Jessica Cooper has brought meaningful reform to the Oakland County Prosecutor’s Office that has restored accountability and respect. As a Judge for 28 years, she practiced a no-nonsense approach to justice.
The same qualities that made her an outstanding Judge – integrity, fairness, intellectual toughness – makes her an outstanding Prosecutor. Her mature and effective approach as Prosecutor has redirected the office to better protect the citizens of this County.
The difference is experience. Jessica R. Cooper was elected Oakland County Prosecutor in November of 2008. She is the first woman to ever hold that position. Prior to being elected prosecutor, she served a total of 28 years as a Judge.
As the chief law enforcement officer of the county, she works with 45 different police agencies, both state and federal, to see that the Michigan laws are enforced and convictions are obtained and affirmed. She leads an office with 180 employees in ten divisions and prosecutes cases involving violent crimes, robberies, domestic and child abuse, mortgage fraud and a variety of other crimes.
Her office prosecutes between 14,000 and 20,000 cases a year and, under her stewardship, has a Circuit Court felony conviction rate of 97%. Jessica Cooper has brought a level of professionalism and excellence to the office and kept her pledge to keep “politics” out the decision making process.
She has instituted reforms to the Prosecutor’s Office by implementing extensive training programs for her Assistant Prosecutors to hone their exemplary trial skills and to emphasize ethical prosecution by abiding by the Rules of Professional Responsibility.
Her office has pursued many cold cases, resulting in numerous murder convictions of previously unsolved homicides including the conviction of a serial killer and the conviction of a professional hit man. These convictions have resulted because of the importance she places on positive relationships with area police departments and the emphasis she places on training her assistant prosecutors so that they have the necessary skills to present complex forensic evidence in the courtroom.
Jessica Cooper is extremely dedicated to the prevention of crime and has spent hundreds of hours in middle schools, high schools and with parent groups in Oakland County talking with young people, teachers, counselors and parents about drugs, sexting, bullying and computer crimes. She continues to lecture about identity theft and computer safety at senior centers all over the county.
A pioneer in the world of women in the law, Cooper attended law school at Wayne State University at a time when it was still uncommon for women to be accepted into law school.

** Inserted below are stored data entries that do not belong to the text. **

(** C7 (code defect). Monday 2025-01-06 to Friday 2025-02-21 holds 35
    working days, so the claim expects a result with the 30-day message and
    [working_days = 35]; whatever the day and the leave type, the method
    raises [NameError] instead. *)
Theorem validate_leave_request_no_result_on_35_days
    (today : date) (leave_type : string) :
  spec_workingDays mon_2025_01_06 fri_2025_02_21 = 35 /\
  validate_leave_request utils_globals today
    mon_2025_01_06 fri_2025_02_21 leave_type = Raise (NameError "timedelta").
Proof. split; reflexivity. Qed.

(** With utils.py as it is, the one-day range 2025-01-06 and its extension
    by one day give no two results to compare: both calls of
    [calculate_leave_duration] raise [NameError]. *)
Theorem calculate_leave_duration_no_result_to_compare :
  mon_2025_01_06 <= mon_2025_01_06 /\
  calculate_leave_duration utils_globals mon_2025_01_06 mon_2025_01_06 =
    Raise (NameError "timedelta") /\
  calculate_leave_duration utils_globals mon_2025_01_06 (mon_2025_01_06 + 1) =
    Raise (NameError "timedelta").
Proof. split; [vm_compute; discriminate |]. split; reflexivity. Qed.

(** C10. For every pair of dates with start after end, the loop returns its
    counter untouched, [calculate_leave_duration] returns 0 and raises
    nothing, and at the public interface [validate_leave_request] reports
    zero working days. *)
Theorem inverted_range_is_zero_working_days (start_date end_date : date) :
  start_date > end_date ->
  (forall days, while_loop utils_globals end_date days start_date = Return days) /\
  calculate_leave_duration utils_globals start_date end_date = Return 0 /\
  ~ raises (calculate_leave_duration utils_globals start_date end_date) /\
  (forall today leave_type, exists r,
     validate_leave_request utils_globals today start_date end_date leave_type
       = Return r /\ working_days r = 0).
Proof.
  intros H.
  assert (Hloop : forall days,
             while_loop utils_globals end_date days start_date = Return days)
    by (intros days; apply while_loop_exit; lia).
  split; [exact Hloop |]. split; [apply Hloop |]. split.
  - unfold calculate_leave_duration. rewrite Hloop. intros [ex Hex]. discriminate Hex.
  - intros today leave_type. eexists. split.
    + apply validate_leave_request_inverted; [reflexivity | lia].
    + reflexivity.
Qed.

Lemma inverted_range_is_zero_working_days_witness :
  fri_2025_01_10 > sun_2025_01_05 /\
  calculate_leave_duration utils_globals fri_2025_01_10 sun_2025_01_05 = Return 0 /\
  exists r,
    validate_leave_request utils_globals (ymd 2025 1 1)
      fri_2025_01_10 sun_2025_01_05 "annual" = Return r /\ working_days r = 0.
Proof.
  assert (H : fri_2025_01_10 > sun_2025_01_05) by reflexivity.
  split; [exact H |].
  destruct (inverted_range_is_zero_working_days _ _ H) as (_ & Hzero & _ & Hval).
  split; [exact Hzero | apply Hval].
Defined.

(** * The reconciler of the specification *)

Section Reconciler.
Import BalanceReconciler.

Lemma workingDays_within_year (year : Z) (r : DateRange) :
  falls_within year r = true ->
  exists d, workingDays (within_year year r) [] = Ok d /\ 0 <= d.
Proof.
  unfold falls_within, workingDays. intros H. apply Z.leb_le in H.
  destruct (Z.gtb_spec (range_start (within_year year r))
                       (range_end (within_year year r))) as [Hgt | _]; [lia |].
  eexists. split; [reflexivity | lia].
Qed.

Lemma tally_succeeds (year : Z) (qs : list LeaveRequest) :
  forallb (fun q => falls_within year (range q)) qs = true ->
  forall u p, exists u' p', tally year qs u p = Ok (u', p').
Proof.
  induction qs as [| q rest IH]; intros Hall u p; cbn [tally].
  - eauto.
  - cbn [forallb] in Hall. apply andb_true_iff in Hall as [Hq Hrest].
    destruct (workingDays_within_year year (range q) Hq) as (d & -> & _).
    destruct (status q); apply IH; exact Hrest.
Qed.

Lemma matches_fall_within (year : Z) (lt : LeaveType) (requests : list LeaveRequest) :
  forallb (fun q => falls_within year (range q))
          (filter (matches year lt) requests) = true.
Proof.
  apply forallb_forall. intros q Hq. apply filter_In in Hq as [_ Hm].
  unfold matches in Hm. apply andb_true_iff in Hm as [Hf _]. exact Hf.
Qed.

Lemma snapshot_succeeds (year : Z) (lt : LeaveType) (allotted : Z)
    (requests : list LeaveRequest) :
  exists b, snapshot year lt allotted requests = Ok b /\ unclamped allotted b.
Proof.
  unfold snapshot.
  destruct (tally_succeeds year _ (matches_fall_within year lt requests) 0 0)
    as (u & p & ->).
  eexists. split; [reflexivity |].
  unfold unclamped. cbn [total used pending available]. lia.
Qed.
(** * nuview Table: cell store, offsets, selection and navigation

    A shallow embedding of the Table widget of nuview (the revision that
    draws through a clipping screen writer) and of its default content
    store, with the properties of the layout, scrolling and selection
    engine stated over it.

    Conventions of the embedding.
    - Go's [int] is the 64-bit two's complement integer.  Values are
      carried as [Z]; every addition and subtraction of the source goes
      through [GoInt.wrap].
    - A [*TableCell] is an [option TableCell]; [None] is the nil pointer.
      A row [[]*TableCell] is a list, and the nil slice is the empty list.
      The store holds, at every position, the value its pointer points
      to; an operation that writes through a pointer is told which
      positions share that pointer and rewrites the value at each.
    - Whether the run time can allocate a slice is an input of the
      operations that allocate.
    - A method that mutates its receiver returns the new receiver.  A
      run-time panic of a mutator is the [Panicked] outcome and carries the
      receiver as the panic found it.  Read-only helpers that can fail on a
      slice bound return [option].
    - The mutexes of the source are not modelled: every method body runs
      under the exclusive lock and is treated as one sequential step.
    - An unbounded [for] loop takes a step budget and returns [None] when it
      runs out; the theorems exhibit a budget that suffices. *)

From Stdlib Require Import ZArith Lia Bool String Setoid Morphisms.
From stdpp Require Import base list.

Local Open Scope Z_scope.

(** ** Machine integers *)

Module GoInt.

Definition min_int : Z := - 2 ^ 63.
Definition max_int : Z := 2 ^ 63 - 1.

(** Two's complement reduction of a mathematical integer to [int]. *)
Definition wrap (z : Z) : Z := (z + 2 ^ 63) mod 2 ^ 64 - 2 ^ 63.

Definition add (a b : Z) : Z := wrap (a + b).
Definition sub (a b : Z) : Z := wrap (a - b).

Definition in_range (z : Z) : Prop := min_int <= z <= max_int.

End GoInt.

Infix "+i" := GoInt.add (at level 50, left associativity).
Infix "-i" := GoInt.sub (at level 50, left associativity).

(** [len] of a slice, as an [int]. *)
Definition len {A} (l : list A) : Z := Z.of_nat (length l).
(** * PIXELCRM-IA: the HOMELIOR rule engine ([src/homelior_rules.py])

  A shallow embedding of [_normalize], [_parse_date], [_find_date_any],
  [_find_doc_by_name] and [analyze_homelior], together with the parts of
  the Python runtime they call: [str] methods, [unicodedata], [re],
  [float] and [datetime.strptime]; and of their surroundings:
  [validate_fields] ([src/rules.py]), [validate_dossier]
  ([src/validator.py]), [_build_docs_summary] ([src/ai_checker.py]) and
  [_nettoie_ien] ([src/pixelcrm_client.py]).

  Python strings are sequences of Unicode code points; floats are IEEE 754
  binary64 values, taken from the Standard Library's [SpecFloat]. *)

From Stdlib Require Import List NArith ZArith Bool Ascii String Lia.
From Stdlib Require Import SpecFloat Sorted.
Import ListNotations.

Set Implicit Arguments.

(** ** Python strings *)

Module Str.

Definition codepoint := N.
Definition str := list codepoint.

(** Source literals are UTF-8; [lit] decodes one into its code points. *)
Fixpoint utf8_decode (bs : list N) : str :=
  match bs with
  | [] => []
  | b0 :: t0 =>
    if (b0 <? 0x80)%N then b0 :: utf8_decode t0 else
    match t0 with
    | [] => []
    | b1 :: t1 =>
      if (b0 <? 0xE0)%N
      then ((b0 mod 0x20) * 0x40 + b1 mod 0x40)%N :: utf8_decode t1 else
      match t1 with
      | [] => []
      | b2 :: t2 =>
        if (b0 <? 0xF0)%N
        then ((b0 mod 0x10) * 0x1000 + (b1 mod 0x40) * 0x40 + b2 mod 0x40)%N
             :: utf8_decode t2 else
        match t2 with
        | [] => []
        | b3 :: t3 =>
          ((b0 mod 0x08) * 0x40000 + (b1 mod 0x40) * 0x1000
           + (b2 mod 0x40) * 0x40 + b3 mod 0x40)%N :: utf8_decode t3
        end
      end
    end
  end.

Definition lit (s : string) : str :=
  utf8_decode (map N_of_ascii (list_ascii_of_string s)).

Definition eqb (a b : str) : bool :=
  if list_eq_dec N.eq_dec a b then true else false.

(** [s.startswith(p)] *)
Fixpoint startswith (p s : str) : bool :=
  match p, s with
  | [], _ => true
  | a :: p', b :: s' => (a =? b)%N && startswith p' s'
  | _ :: _, [] => false
  end.

(** [sub in s] *)
Fixpoint contains (sub s : str) : bool :=
  startswith sub s ||
  match s with
  | [] => false
  | _ :: t => contains sub t
  end.

(** [s.replace(old, new)] for a one-character [old]. *)
Definition replace (old : codepoint) (new : str) (s : str) : str :=
  flat_map (fun c => if (c =? old)%N then new else [c]) s.

(** Truth value of a string: non-empty. *)
Definition truthy (s : str) : bool :=
  match s with [] => false | _ :: _ => true end.

End Str.

Import Str.

(** ** The Unicode character database

  CPython answers every per-character question from its Unicode tables,
  with the ASCII range decided by fixed code.  The tables for the
  characters above ASCII are a parameter of the development. *)

Class UnicodeData := {
(** full compatibility decomposition of a character (itself when none) *)
ucd_decomposition : codepoint -> str;
(** [unicodedata.combining]: canonical combining class *)
ucd_combining : codepoint -> N;
(** full lower-case mapping used by [str.lower] *)
ucd_lower : codepoint -> str;
(** simple lower-case mapping used by [re.IGNORECASE] *)
ucd_tolower : codepoint -> codepoint;
(** [str.isspace], also [\s] in [re] *)
ucd_isspace : codepoint -> bool;
(** decimal digit value: [\d] in [re], digits of [int] and [float] *)
ucd_decimal : codepoint -> option N;
(** [str.isalnum], the word characters of [\b] together with [_] *)
ucd_isalnum : codepoint -> bool;
(** Cased and Case_Ignorable, for the final-sigma rule of [str.lower] *)
ucd_iscased : codepoint -> bool;
ucd_iscaseignorable : codepoint -> bool
}.

Module Unicode.
Section WithData.
Context {U : UnicodeData}.

Definition is_ascii (c : codepoint) : bool := (c <? 128)%N.

Definition between (lo hi c : N) : bool := ((lo <=? c) && (c <=? hi))%N.

Definition ascii_upper (c : codepoint) : bool := between 65 90 c.
Definition ascii_lower (c : codepoint) : bool := between 97 122 c.
Definition ascii_digit (c : codepoint) : bool := between 48 57 c.

Definition ascii_tolower (c : codepoint) : codepoint :=
  if ascii_upper c then (c + 32)%N else c.

Definition decomposition (c : codepoint) : str :=
  if is_ascii c then [c] else ucd_decomposition c.

Definition combining (c : codepoint) : N :=
  if is_ascii c then 0%N else ucd_combining c.

Definition lower_full (c : codepoint) : str :=
  if is_ascii c then [ascii_tolower c] else ucd_lower c.

Definition tolower (c : codepoint) : codepoint :=
  if is_ascii c then ascii_tolower c else ucd_tolower c.

Definition isspace (c : codepoint) : bool :=
  if is_ascii c then between 9 13 c || between 28 32 c else ucd_isspace c.

Definition decimal (c : codepoint) : option N :=
  if is_ascii c then (if ascii_digit c then Some (c - 48)%N else None)
  else ucd_decimal c.

Definition isdecimal (c : codepoint) : bool :=
  match decimal c with Some _ => true | None => false end.

Definition isalnum (c : codepoint) : bool :=
  if is_ascii c then ascii_upper c || ascii_lower c || ascii_digit c
  else ucd_isalnum c.

Definition iscased (c : codepoint) : bool :=
  if is_ascii c then ascii_upper c || ascii_lower c else ucd_iscased c.

Definition iscaseignorable (c : codepoint) : bool :=
  if is_ascii c
  then existsb (N.eqb c) [0x27; 0x2E; 0x3A; 0x5E; 0x60]%N
  else ucd_iscaseignorable c.

(** *** [unicodedata.normalize("NFKD", s)] *)

(** Canonical ordering: a combining mark moves left over the marks of a
    strictly greater class that precede it. [acc] is the output so far,
    last character first. *)
Fixpoint insert_mark (c : codepoint) (acc : str) : str :=
  match acc with
  | p :: r =>
    if (combining c <? combining p)%N then p :: insert_mark c r
    else c :: acc
  | [] => [c]
  end.

Definition canonical_order (s : str) : str :=
  rev (fold_left
         (fun acc c =>
            if (combining c =? 0)%N then c :: acc else insert_mark c acc)
         s []).

Definition nfkd (s : str) : str :=
  canonical_order (flat_map decomposition s).

(** *** [str.lower] *)

Definition capital_sigma : codepoint := 0x3A3%N.
Definition small_sigma : codepoint := 0x3C3%N.
Definition small_final_sigma : codepoint := 0x3C2%N.

Fixpoint skip_ignorable (s : str) : option codepoint :=
  match s with
  | [] => None
  | c :: t => if iscaseignorable c then skip_ignorable t else Some c
  end.

(** [before] holds the characters to the left, nearest first. *)
Definition handle_capital_sigma (before after : str) : codepoint :=
  match skip_ignorable before with
  | Some c =>
    if iscased c then
      match skip_ignorable after with
      | None => small_final_sigma
      | Some c' => if iscased c' then small_sigma else small_final_sigma
      end
    else small_sigma
  | None => small_sigma
  end.

Fixpoint lower_from (before s : str) : str :=
  match s with
  | [] => []
  | c :: t =>
    (if (c =? capital_sigma)%N then [handle_capital_sigma before t]
     else lower_full c) ++ lower_from (c :: before) t
  end.

Definition lower (s : str) : str := lower_from [] s.

(** *** [str.strip] *)

Fixpoint lstrip (s : str) : str :=
  match s with
  | [] => []
  | c :: t => if isspace c then lstrip t else s
  end.

Definition rstrip (s : str) : str := rev (lstrip (rev s)).

Definition strip (s : str) : str := rstrip (lstrip s).

End WithData.
End Unicode.

Import Unicode.

(** ** Python's [re]: a backtracking matcher

  The fragment of the pattern language the source uses: literals, classes,
  [.], [\b], sequence, alternation, greedy and lazy bounded repetition and
  numbered groups.  The matcher is written in continuation-passing style and
  tries alternatives in the order of CPython's engine, so that the first
  match found is the match [re.search] reports. *)

Module Re.

(** Character classes, as written between brackets or as an escape. *)
Inductive cset :=
| CDigit                              (* \d *)
| CSpace                              (* \s *)
| COne (c : codepoint)
| CRange (lo hi : codepoint)
| CUnion (a b : cset)
| CNot (a : cset).

Inductive regex :=
| Eps
| Chr (c : codepoint)
| Cls (cs : cset)
| Dot                                 (* any character but a newline *)
| WordB                               (* \b *)
| Seq (a b : regex)
| Alt (a b : regex)
| Rep (greedy : bool) (lo : nat) (hi : option nat) (a : regex)
| Grp (n : nat) (a : regex).

Definition cat (l : list regex) : regex := fold_right Seq Eps l.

Cooper began her law career as an Assistant Defender in the Michigan State Appellate Defenders Office until she entered private practice as a civil rights attorney, fighting for workers and their families. As a young attorney in 1978, she was approached to run for District Court Judge in Southfield. In an upset victory she beat a longtime incumbent Judge, becoming the first female Judge in Southfield and one of the few in Oakland County. In 1986, she was elected to the 6th Circuit Court in Oakland County where she served on the bench until 2000.
As a Circuit Court Judge, Cooper presided over thousands of cases and developed a reputation as a tough but fair Judge who administered justice from the bench in some of the most high profile cases in Oakland County, the state of Michigan and across the country. Cases in which Cooper presided as Judge included the trials of Jack Kevorkian, Itsemi Koga, a Japanese national who drowned her infant son, and Michael Fletcher, a Hazel Park lawyer who received life in prison for murdering his pregnant wife.
In the year and a half between leaving the Court of Appeals in 2007 and her election as Prosecutor, she was certified as both a Commercial and Labor Arbitrator for the American Arbitration Association and as a 312 Arbitrator and Fact Finder for the Michigan Employment Relations Commission.
She is a founding member of the 1,000 member National Association of Women Judges and served as one of its first publication editors.
She has also served as an Adjunct Professor of Law at the University of Michigan Law School teaching Evidence and Family Law and served for many years as an Adjunct Professor at Michigan State University College of Law teaching Trial Practice. Throughout her career, she has taught Continuing Legal Education trial seminars for the National Institute for Trial Advocacy, the Institute of Continuing Legal Education and the National College of Advocacy of the American Trial Lawyers Association. In recent years, she has been a continuing faculty member at the Kessler-Eidson Program for Trial Techniques at Emory Law School in Atlanta. She has used these teaching and courtroom skills to enhance the training of all Assistant Prosecutors.
She was a founding member and the first president of the Michigan chapter of the American Constitution Society. Additionally, she served as a Master and Team Leader of the American Inns of Court through the Oakland County Bar Association. She is a lifetime Fellow of the Michigan State Bar Foundation. She received the prestigious Treasure of Detroit Alumni Award from Wayne State University Law School. She was recognized by Crain’s Detroit Business paper as one of twelve “best of the best” power lawyers in the metropolitan area and she also accepted the Champion of Justice Award from the Michigan Association of Justice.